§ **Work order**: Please quote exactly the opening lines of the data, from the first line to the one where "(** A stream" appears.

((

(** Modelled from the spec: the remaining lifecycle hooks of §4.6, which
    return nothing and do not touch the sampling order. *)
Definition on_epoch_end (epoch : Z) (d : Dataset) : Dataset := d.
Definition on_batch_begin (batch : Z) (d : Dataset) : Dataset := d.
Definition on_batch_end (batch : Z) (d : Dataset) : Dataset := d.
Definition on_train_begin (d : Dataset) : Dataset := d.
Definition on_train_end (d : Dataset) : Dataset := d.

End Sampler.

End data.

(** ** [flatflow::scheduler::internal::algorithm] *)

Module algorithm.

(** A stream cut into groups of [n]; the last group holds what is left.
    [length l] rounds suffice. *)
Fixpoint chunks {A : Type} (rounds n : nat) (l : list A) : list (list A) :=
  match l with
  | [] => []
  | _ :: _ =>
      match rounds with
      | O => [l]
      | S rounds' => firstn n l :: chunks rounds' n (skipn n l)
      end
  end.

(** *** Karmarkar–Karp multiway partitioning (§4.2) *)

(** A slot of a tuple: its accumulated weight and the indices it holds, in
    the order they accumulated. *)
Abbreviation Slot := (Z * list Index)%type.
Abbreviation Tuple := (list Slot).

Section Partition.

(** The largest value of the signed accumulator. *)
Variable accumulator_max : Z.

(** Modelled from the spec: §4.2, numeric semantics: sums saturate. *)
Definition saturating_add (a b : Z) : Z :=
  if accumulator_max <? a + b then accumulator_max else a + b.

(** Modelled from the spec: step 1 of §4.2, read with §3 and §4.4.  §4.2
    starts from one tuple per item, the weight in one slot and zeros
    elsewhere; the differencing of such tuples alone ends with micro-batches
    of unequal numbers of indices (1, 2, 2 and 3 in scenario C of §8), where
    §3 and §4.4 have the partitioner hand [K] micro-batches of [M] (or [L])
    indices each to reshape and §8 has every rank receive [per_rank]
    indices.  The model follows the latter: a starting tuple is [k]
    consecutive tuples of step 1 side by side, each item in a slot of its
    own, so that the slots of a tuple hold equally many indices at every
    step; a last tuple short of items keeps slots of weight zero.  Steps 2
    to 4 are those of §4.2. *)
Definition starting_tuple (k : nat) (op : Size -> Z) (row : list Item)
  : Tuple :=
  map (fun item => (op (snd item), [fst item])) row
  ++ repeat (0, []) (k - length row).

(** Modelled from the spec: step 2 of §4.2.  The spread of a tuple,
    [max slot - min slot]. *)
Definition spread (t : Tuple) : Z :=
  match map fst t with
  | [] => 0
  | w :: ws => fold_right Z.max w ws - fold_right Z.min w ws
  end.

(** Modelled from the spec: step 2 of §4.2.  The priority queue, highest
    spread first; a tuple is placed behind the tuples of equal spread
    inserted before it. *)
Fixpoint enqueue (t : Tuple) (queue : list Tuple) : list Tuple :=
  match queue with
  | [] => [t]
  | u :: rest =>
      if spread u <? spread t then t :: queue else u :: enqueue t rest
  end.

(** Modelled from the spec: step 3 of §4.2 sorts a tuple by slot weight.
    Stable insertion sort: a slot is placed behind the slots that come
    strictly [before] it. *)
Fixpoint insert_slot (before : Z -> Z -> bool) (s : Slot) (t : Tuple) : Tuple :=
  match t with
  | [] => [s]
  | x :: rest =>
      if before (fst x) (fst s) then x :: insert_slot before s rest
      else s :: t
  end.

(** Modelled from the spec: the sorted tuple of step 3. *)
Definition sort_slots (before : Z -> Z -> bool) (t : Tuple) : Tuple :=
  fold_right (insert_slot before) [] t.

(** Modelled from the spec: the two orders of step 3. *)
Definition largest_first (t : Tuple) : Tuple := sort_slots Z.gtb t.
Definition smallest_first (t : Tuple) : Tuple := sort_slots Z.ltb t.

(** Modelled from the spec: step 3 of §4.2.  The largest slot of one tuple
    is added to the smallest slot of the other, the second largest to the
    second smallest, and so on; the indices of both are kept. *)
Definition combine_tuples (a b : Tuple) : Tuple :=
  map (fun p => (saturating_add (fst (fst p)) (fst (snd p)),
                 snd (fst p) ++ snd (snd p)))
      (combine (largest_first a) (smallest_first b)).

(** Modelled from the spec: the loop of step 3.  Pop the two tuples of
    highest spread, combine them, push the result, until one tuple remains.
    Each round removes one tuple, so [length queue] rounds suffice. *)
Fixpoint differencing (rounds : nat) (queue : list Tuple) : list Tuple :=
  match rounds, queue with
  | S rounds', a :: b :: rest =>
      differencing rounds' (enqueue (combine_tuples a b) rest)
  | _, _ => queue
  end.

(** Modelled from the spec: the queue of step 2, filled in input order. *)
Definition initial_queue (k : nat) (op : Size -> Z) (items : list Item)
  : list Tuple :=
  fold_left (fun queue row => enqueue (starting_tuple k op row) queue)
            (chunks (length items) k items) [].

(** Modelled from the spec: [KarmarkarKarp] (partition.h is not part of
    the sources).  §4.2: [K == 0] is rejected; no items and [K > 0] gives
    [K] empty groups; otherwise step 4, the slots of the final tuple are
    the micro-batches, [length items / K] indices each when [K] divides the
    number of items. *)
Definition KarmarkarKarp (items : list Item) (num_micro_batches : Z)
    (op : Size -> Z) : Outcome (list (list Index)) :=
  if num_micro_batches =? 0 then Aborted
  else
    let k := Z.to_nat num_micro_batches in
    let queue := initial_queue k op items in
    match differencing (length queue) queue with
    | [] => Done (repeat [] k)
    | t :: _ => Done (map snd t)
    end.

End Partition.

(** *** Shuffle (§4.3) *)

(** Modelled from the spec: [l] with [x] written at position [i]; a position
    outside [l] leaves it as it is. *)
Fixpoint update {A : Type} (l : list A) (i : nat) (x : A) : list A :=
  match l, i with
  | [], _ => []
  | _ :: rest, O => x :: rest
  | y :: rest, S i' => y :: update rest i' x
  end.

))

§ **Task solution**:
(** Modelled from the spec: the remaining lifecycle hooks of §4.6, which
    return nothing and do not touch the sampling order. *)
Definition on_epoch_end (epoch : Z) (d : Dataset) : Dataset := d.
Definition on_batch_begin (batch : Z) (d : Dataset) : Dataset := d.
Definition on_batch_end (batch : Z) (d : Dataset) : Dataset := d.
Definition on_train_begin (d : Dataset) : Dataset := d.
Definition on_train_end (d : Dataset) : Dataset := d.

End Sampler.

End data.

(** ** [flatflow::scheduler::internal::algorithm] *)

Module algorithm.

(** A stream cut into groups of [n]; the last group holds what is left.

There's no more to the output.